• **TASK INSTRUCTIONS**:
The answer must consist of every line from the data that holds the string "productions".

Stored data

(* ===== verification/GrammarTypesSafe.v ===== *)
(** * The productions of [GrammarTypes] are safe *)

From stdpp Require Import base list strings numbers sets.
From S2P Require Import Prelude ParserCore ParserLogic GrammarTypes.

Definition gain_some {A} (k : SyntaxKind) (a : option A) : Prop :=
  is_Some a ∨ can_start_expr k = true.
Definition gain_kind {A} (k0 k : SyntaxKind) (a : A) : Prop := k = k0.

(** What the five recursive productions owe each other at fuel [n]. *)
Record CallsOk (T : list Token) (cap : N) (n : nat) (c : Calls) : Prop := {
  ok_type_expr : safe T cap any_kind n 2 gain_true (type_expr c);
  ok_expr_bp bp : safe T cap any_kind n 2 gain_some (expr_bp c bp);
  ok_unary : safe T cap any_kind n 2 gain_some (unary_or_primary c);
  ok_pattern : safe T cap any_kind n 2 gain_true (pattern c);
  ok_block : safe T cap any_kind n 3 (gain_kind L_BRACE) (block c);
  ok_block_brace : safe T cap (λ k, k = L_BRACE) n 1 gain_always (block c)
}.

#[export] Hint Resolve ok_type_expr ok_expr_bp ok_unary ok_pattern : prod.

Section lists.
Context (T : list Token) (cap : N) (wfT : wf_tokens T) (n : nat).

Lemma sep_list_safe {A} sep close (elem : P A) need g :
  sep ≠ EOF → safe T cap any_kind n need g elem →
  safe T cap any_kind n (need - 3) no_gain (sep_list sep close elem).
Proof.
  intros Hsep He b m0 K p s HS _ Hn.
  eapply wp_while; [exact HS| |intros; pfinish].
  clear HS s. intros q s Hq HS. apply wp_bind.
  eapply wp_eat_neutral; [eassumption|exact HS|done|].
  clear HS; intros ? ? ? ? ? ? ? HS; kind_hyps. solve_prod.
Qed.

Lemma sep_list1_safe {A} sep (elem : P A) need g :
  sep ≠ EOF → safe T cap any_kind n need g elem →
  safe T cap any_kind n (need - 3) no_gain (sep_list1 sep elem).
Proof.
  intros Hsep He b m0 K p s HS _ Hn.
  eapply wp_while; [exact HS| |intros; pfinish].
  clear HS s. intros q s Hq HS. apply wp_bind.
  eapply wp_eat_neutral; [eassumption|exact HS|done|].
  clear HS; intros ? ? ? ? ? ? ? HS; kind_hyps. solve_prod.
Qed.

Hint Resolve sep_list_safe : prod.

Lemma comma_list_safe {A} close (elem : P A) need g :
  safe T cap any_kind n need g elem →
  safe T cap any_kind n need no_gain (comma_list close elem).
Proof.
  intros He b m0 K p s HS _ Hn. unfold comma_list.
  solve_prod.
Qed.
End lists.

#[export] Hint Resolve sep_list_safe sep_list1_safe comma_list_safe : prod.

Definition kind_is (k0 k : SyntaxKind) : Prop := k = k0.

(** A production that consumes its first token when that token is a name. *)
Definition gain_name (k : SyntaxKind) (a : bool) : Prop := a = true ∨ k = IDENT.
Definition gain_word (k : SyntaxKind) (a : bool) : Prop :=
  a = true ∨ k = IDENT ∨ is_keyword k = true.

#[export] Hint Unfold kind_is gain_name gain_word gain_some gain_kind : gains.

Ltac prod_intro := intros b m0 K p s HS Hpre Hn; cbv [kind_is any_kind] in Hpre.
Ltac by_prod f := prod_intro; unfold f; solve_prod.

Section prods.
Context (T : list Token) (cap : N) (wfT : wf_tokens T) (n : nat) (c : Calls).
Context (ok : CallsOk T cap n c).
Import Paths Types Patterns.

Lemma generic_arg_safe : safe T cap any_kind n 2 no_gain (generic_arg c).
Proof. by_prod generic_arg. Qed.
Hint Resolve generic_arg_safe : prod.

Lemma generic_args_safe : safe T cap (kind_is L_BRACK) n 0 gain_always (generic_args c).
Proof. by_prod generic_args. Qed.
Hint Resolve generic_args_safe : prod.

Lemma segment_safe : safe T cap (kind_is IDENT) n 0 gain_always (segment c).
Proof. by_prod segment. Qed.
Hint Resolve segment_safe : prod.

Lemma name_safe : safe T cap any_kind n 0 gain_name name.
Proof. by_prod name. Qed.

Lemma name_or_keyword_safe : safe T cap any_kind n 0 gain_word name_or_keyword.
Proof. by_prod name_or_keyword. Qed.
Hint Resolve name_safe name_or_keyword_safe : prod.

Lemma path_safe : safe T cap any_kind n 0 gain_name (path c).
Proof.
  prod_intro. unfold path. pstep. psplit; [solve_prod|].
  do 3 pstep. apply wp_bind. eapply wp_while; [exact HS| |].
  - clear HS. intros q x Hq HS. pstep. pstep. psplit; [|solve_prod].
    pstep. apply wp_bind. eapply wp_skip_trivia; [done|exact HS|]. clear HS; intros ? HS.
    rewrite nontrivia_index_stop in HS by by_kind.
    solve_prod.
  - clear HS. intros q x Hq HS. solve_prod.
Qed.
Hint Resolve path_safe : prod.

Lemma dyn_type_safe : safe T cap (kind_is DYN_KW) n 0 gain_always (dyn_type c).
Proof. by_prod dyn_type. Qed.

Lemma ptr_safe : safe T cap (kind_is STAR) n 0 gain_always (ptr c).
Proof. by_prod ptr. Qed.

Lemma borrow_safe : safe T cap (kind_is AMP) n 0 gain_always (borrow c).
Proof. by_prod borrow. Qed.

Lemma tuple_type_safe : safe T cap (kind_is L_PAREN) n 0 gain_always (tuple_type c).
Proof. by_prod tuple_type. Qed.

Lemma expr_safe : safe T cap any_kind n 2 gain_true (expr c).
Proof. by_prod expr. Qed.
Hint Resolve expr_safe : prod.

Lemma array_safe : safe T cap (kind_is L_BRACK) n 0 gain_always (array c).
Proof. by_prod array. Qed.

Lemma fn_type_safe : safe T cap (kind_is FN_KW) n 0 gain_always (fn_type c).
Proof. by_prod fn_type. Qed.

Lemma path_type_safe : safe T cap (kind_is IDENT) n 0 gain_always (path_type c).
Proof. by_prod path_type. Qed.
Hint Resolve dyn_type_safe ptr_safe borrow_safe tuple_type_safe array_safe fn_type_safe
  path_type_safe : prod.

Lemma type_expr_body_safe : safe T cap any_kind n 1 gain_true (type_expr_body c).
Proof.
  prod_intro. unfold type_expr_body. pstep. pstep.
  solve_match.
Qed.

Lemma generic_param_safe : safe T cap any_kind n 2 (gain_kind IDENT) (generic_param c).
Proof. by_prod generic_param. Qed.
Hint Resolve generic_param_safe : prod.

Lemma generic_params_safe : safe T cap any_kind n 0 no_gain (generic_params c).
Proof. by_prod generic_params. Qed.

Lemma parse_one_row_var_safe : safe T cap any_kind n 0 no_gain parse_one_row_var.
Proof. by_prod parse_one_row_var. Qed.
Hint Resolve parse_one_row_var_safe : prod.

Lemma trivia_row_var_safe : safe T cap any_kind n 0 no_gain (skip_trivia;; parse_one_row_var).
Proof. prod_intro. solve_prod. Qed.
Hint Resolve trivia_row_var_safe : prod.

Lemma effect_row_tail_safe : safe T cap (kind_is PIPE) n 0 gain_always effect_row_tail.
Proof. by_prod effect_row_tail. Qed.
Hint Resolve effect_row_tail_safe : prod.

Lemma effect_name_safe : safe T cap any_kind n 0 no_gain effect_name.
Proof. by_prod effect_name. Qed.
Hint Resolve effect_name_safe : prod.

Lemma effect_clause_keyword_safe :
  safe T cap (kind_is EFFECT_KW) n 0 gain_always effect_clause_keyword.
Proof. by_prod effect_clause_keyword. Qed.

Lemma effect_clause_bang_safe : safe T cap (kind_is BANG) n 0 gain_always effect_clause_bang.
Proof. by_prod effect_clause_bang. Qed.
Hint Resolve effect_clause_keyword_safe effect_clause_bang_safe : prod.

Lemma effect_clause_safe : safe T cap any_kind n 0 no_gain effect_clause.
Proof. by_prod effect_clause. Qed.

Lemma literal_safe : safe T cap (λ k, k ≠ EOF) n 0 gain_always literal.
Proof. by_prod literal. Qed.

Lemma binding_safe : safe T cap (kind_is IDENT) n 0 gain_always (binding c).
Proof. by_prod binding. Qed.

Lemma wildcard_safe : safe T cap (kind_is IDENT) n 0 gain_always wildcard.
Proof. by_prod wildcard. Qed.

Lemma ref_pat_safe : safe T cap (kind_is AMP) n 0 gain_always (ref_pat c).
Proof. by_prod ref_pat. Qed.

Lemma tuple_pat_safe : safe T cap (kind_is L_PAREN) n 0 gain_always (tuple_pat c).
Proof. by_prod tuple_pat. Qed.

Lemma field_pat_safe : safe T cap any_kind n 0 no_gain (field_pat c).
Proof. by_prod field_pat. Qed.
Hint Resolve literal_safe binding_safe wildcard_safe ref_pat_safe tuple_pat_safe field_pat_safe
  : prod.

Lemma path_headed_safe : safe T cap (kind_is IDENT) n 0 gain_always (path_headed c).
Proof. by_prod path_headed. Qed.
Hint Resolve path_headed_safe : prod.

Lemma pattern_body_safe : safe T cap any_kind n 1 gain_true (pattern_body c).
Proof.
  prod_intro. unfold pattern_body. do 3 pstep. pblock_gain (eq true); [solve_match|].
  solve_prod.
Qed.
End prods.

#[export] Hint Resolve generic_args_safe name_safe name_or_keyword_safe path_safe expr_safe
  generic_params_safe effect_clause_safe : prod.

• **COMPLETED TASK**:
(** * The productions of [GrammarTypes] are safe *)
(** What the five recursive productions owe each other at fuel [n]. *)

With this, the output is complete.